Original Item: Only One Available. The 1st King’s Dragoon guards, a cavalry regiment was raised in 1685 as The Queen’s Regt. of Horse and renamed the King’s Own Regt. of Horse in 1714 and finally the 1st King’s Dragoon Guards in 1751.
In 1896 its cap badge was changed to a Doubled Headed Austrian Eagle to honor its new Colonel-in-Chief, Emperor Franz Joseph 1st of Austria but this was abandoned at the outbreak of WW1. It was re-instated in 1937 when the regiment ceased to be a cavalry regiment and was then equipped with tanks.

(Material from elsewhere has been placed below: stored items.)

(** C5. Two calls of [db()] made before the first [openDB] promise settles
    both find [db] undefined: [openDB] is called twice and the two callers
    obtain different connections; when both promises have settled the
    variable has been assigned twice and holds the second connection. *)
Theorem db_concurrent_first_calls_open_twice :
  run [Call; Call] initial = (mkRuntime None 2 [0; 1], [0; 1]) /\
  run [Call; Call; Settle 0; Call; Settle 1; Call] initial
    = (mkRuntime (Some 1) 2 [], [0; 1; 0; 1]).
Proof. split; reflexivity. Qed.

(** ** The record access API: effects on the store *)


Lemma setPartition_same p s : setPartition p (partition p s) s = s.
Proof. destruct p, s; reflexivity. Qed.

Lemma deleteKey_absent p key s : partition p s !! key = None -> deleteKey p key s = s.
Proof.
  intros E. unfold deleteKey. rewrite (delete_id _ _ E). apply setPartition_same.
Qed.

Lemma world_eta w : mkWorld (heap w) (store w) = w.
Proof. now destruct w. Qed.




Lemma locate_eq key w :
  locate key w =
    (w, Return match self (store w) !! key with
               | Some x => Some (Self, x)
               | None =>
                   match others (store w) !! key with
                   | Some x => Some (Others, x)
                   | None => None
                   end
               end).
Proof.
  unfold locate, bind, get, ret. simpl.
  destruct (self (store w) !! key); [reflexivity|].
  now destruct (others (store w) !! key).
Qed.











Lemma partitionOf_Self {I} (x : CryptoID.t I) :
  partitionOf x = Self -> is_Some (CryptoID.privateKey x).
Proof. unfold partitionOf. destruct (CryptoID.privateKey x); [eauto|discriminate]. Qed.

Lemma partitionOf_Others {I} (x : CryptoID.t I) :
  partitionOf x = Others -> CryptoID.privateKey x = None.
Proof. unfold partitionOf. now destruct (CryptoID.privateKey x). Qed.

(** ** C6: unknown identifiers *)

(** C6. With an identifier whose canonical string is a key of neither
    "self" nor "others", [updateCryptoID_DB] throws NotFoundError and
    [deleteCryptoID_DB] returns; both leave the world as it was. *)
Theorem unknown_identifier_update_fails_delete_succeeds :
  forall w i key,
    Identifier_toText i = Return key ->
    self (store w) !! key = None ->
    others (store w) !! key = None ->
    (forall record mode, Partial.identifier record = i ->
       updateCryptoID_DB record mode w = (w, Throw NotFoundError)) /\
    deleteCryptoID_DB i w = (w, Return tt).
Proof.
  intros w i key E Hself Hothers. split.
  - intros record mode Hi. unfold updateCryptoID_DB. rewrite bind_lift, Hi, E.
    unfold bind. now rewrite locate_eq, Hself, Hothers.
  - unfold deleteCryptoID_DB. rewrite bind_lift, E.
    unfold bind, delete_. cbn [fst store heap].
    rewrite (deleteKey_absent Self key _ Hself).
    rewrite (deleteKey_absent Others key _ Hothers). now rewrite world_eta.
Qed.
(** * Bangladesh trade simulation: the year-stepped scenario engine

    A shallow embedding of the model-update core of the repository
    (models/export_sector.py, models/structural_transformation.py,
    models/exchange_rate.py, models/geopolitical.py and
    simulation/simulation_engine.py) together with the properties the
    specification states about it.

    Conventions of the embedding.
    - Python [float] and [int] quantities are exact rationals ([Q]); the
      comparison operators are the exact ones and equalities between
      quantities are stated with [==].  The properties stated of them are
      orderings, bounds at values a float holds exactly and equations that
      repeat the operations of the code, which rounding to nearest keeps.
      Where a property depends on rounding, the computation is given on
      binary64 floats as well ([StructuralFloat]).
    - A draw from the process-global pseudo-random generator is an explicit
      argument of the function that performs it, in the order of the draws.
    - A Python exception is a [Raised] outcome that carries the state reached
      when it was thrown; a [dict] keyed by year or by address is a [gmap];
      a [dict] that the code iterates in insertion order is an association
      list. *)

From stdpp Require Import gmap strings pretty.
From Stdlib Require Import QArith Qabs Qround Qpower Lqa PrimFloat.

Set Warnings "-register-all".
Set Warnings "-inexact-float".
Local Open Scope Q_scope.
(** A thread on course: what it has still to do respects the hierarchy
    from the locks it holds, and ends with none held. *)
Definition on_course (t : thread) : Prop :=
  held_after (holding t) (pending t) = Some [].

(** No lock is held by two threads. *)
Definition exclusive (cfg : list thread) : Prop :=
  forall (i j : nat) (t t' : thread) (l : lock),
    cfg !! i = Some t -> cfg !! j = Some t' ->
    l ∈ holding t -> l ∈ holding t' -> i = j.

(** Thread [i] waits for thread [j]: its next event acquires a lock that
    [j] holds. *)
Definition waits_for (cfg : list thread) (i j : nat) : Prop :=
  exists (t t' : thread) (l : lock) (rest : list lock_event),
    cfg !! i = Some t /\ pending t = Acquire l :: rest
    /\ cfg !! j = Some t' /\ l ∈ holding t'.

(** A deadlock: a set of threads, not empty, each of which waits for a
    thread of the set. *)
Definition deadlocked (cfg : list thread) (D : nat -> Prop) : Prop :=
  (exists i, D i) /\ forall i, D i -> exists j, D j /\ waits_for cfg i j.

(** ** Registries, records and worlds for runs *)

(** binary32 constants *)
Definition f32_zero : float := S754_zero false.
Definition f32_half : float := S754_finite false 8388608 (-24).
Definition f32_one : float := S754_finite false 8388608 (-23).

(** A record with one thread slot, last active at 1000, and worlds whose
    timer answers a fixed value. *)
Definition sample_state : State :=
  {| State_owner := "a"; State_slot := 0;
     last_state_ := {| thread_id := 0; snapshot := 0 |};
     last_state_update_ := 1000 |}.

Definition sample_client : ClientInfo :=
  {| identity_ := "a"; type_ := 0; max_delay_sec_ := 300; seq_ := 0;
     active_ := true; last_update_ := 1000; threads_ := [sample_state] |}.

Definition world_at (t : Z) : World :=
  {| timer_ := fun _ => t; timer_calls := 0; lock_trace := [] |}.

(** Two types with equal targets, one client of each: no type is below its
    ratio, both are below their limit. *)
Definition balanced_registry : ClientManager :=
  {| options_ := {| client_type_ratios := [f32_half; f32_half];
                    client_type_limits := [100; 100];
                    max_num_threads := 1; client_max_delay_sec := 300 |};
     clients_ := ∅; num_clients_ := [1; 1]; n_ := 2 |}.

(** All the weight on type 0, whose limit of one client is reached, with
    two clients alive, one of each type. *)
Definition saturated_registry : ClientManager :=
  {| options_ := {| client_type_ratios := [f32_one; f32_zero];
                    client_type_limits := [1; 100];
                    max_num_threads := 1; client_max_delay_sec := 300 |};
     clients_ := ∅; num_clients_ := [1; 1]; n_ := 2 |}.

(** Equal targets for two types, generous limits, one thread per client,
    a timeout of 300 seconds. *)
Definition even_options : ClientManagerOptions :=
  {| client_type_ratios := [f32_half; f32_half];
     client_type_limits := [100; 100];
     max_num_threads := 1; client_max_delay_sec := 300 |}.

Definition fresh_even_registry : ClientManager :=
  {| options_ := even_options; clients_ := ∅; num_clients_ := [0; 0]; n_ := 0 |}.

(** A default [ThreadState] and a first report of thread 0, for runs. *)
Definition blank_state : ThreadState := {| thread_id := -1; snapshot := 0 |}.
Definition first_report : list (Z * ThreadState) :=
  [(0, {| thread_id := 0; snapshot := 1 |})].

(** A heartbeat in a run. *)
Definition heartbeat (identity : string) (r : ClientManager * World)
  : outcome (ClientManager * World) :=
  updateStates blank_state entries_order r.1 identity first_report r.2.

(** A world whose timer climbs from 1000 to 2000 and stays there. *)
Definition ramp_world : World :=
  {| timer_ := fun k => Z.min (1000 + Z.of_nat k) 2000;
     timer_calls := 0; lock_trace := [] |}.

(** A registry that already holds a client with two thread slots. *)
Definition two_slot_client : ClientInfo :=
  {| identity_ := "a"; type_ := 0; max_delay_sec_ := 300; seq_ := 0;
     active_ := true; last_update_ := 1000;
     threads_ :=
       [ {| State_owner := "a"; State_slot := 0;
            last_state_ := blank_state; last_state_update_ := 1000 |};
         {| State_owner := "a"; State_slot := 1;
            last_state_ := blank_state; last_state_update_ := 1000 |} ] |}.

Definition two_slot_registry : ClientManager :=
  {| options_ := even_options; clients_ := {[ "a" := two_slot_client ]};
     num_clients_ := [0; 0]; n_ := 0 |}.

(** A value that names thread 1, filed by the caller under key 0. *)
Definition report_of_thread_1 : ThreadState := {| thread_id := 1; snapshot := 5 |}.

This fabulous Regimental crop was issued after 1937 for use as a Swagger stick and sign of the officer’s rank, status and prestige.
Beautifully manufactured, it has a heavy silver colored top, possibly sterling, very heavily embossed with the Double Headed Eagle Badge re-adopted in 1937. The shaft is leather covered for 6-inch to a wide silver band, again possibly sterling, and from there on is very finely platted leather over a flexible core. A leather symbolic horse switch remains at the tip.
This is exactly what the officer’s loved to beat down the side of a long leather knee boot when making a point. “Don’t you know?”, a little bit of “Old England” that probably came from one of its best houses that today are either health centers, hotels or still in limited use for TV series like Downton Abbey.
Ready to display or for beating your boot.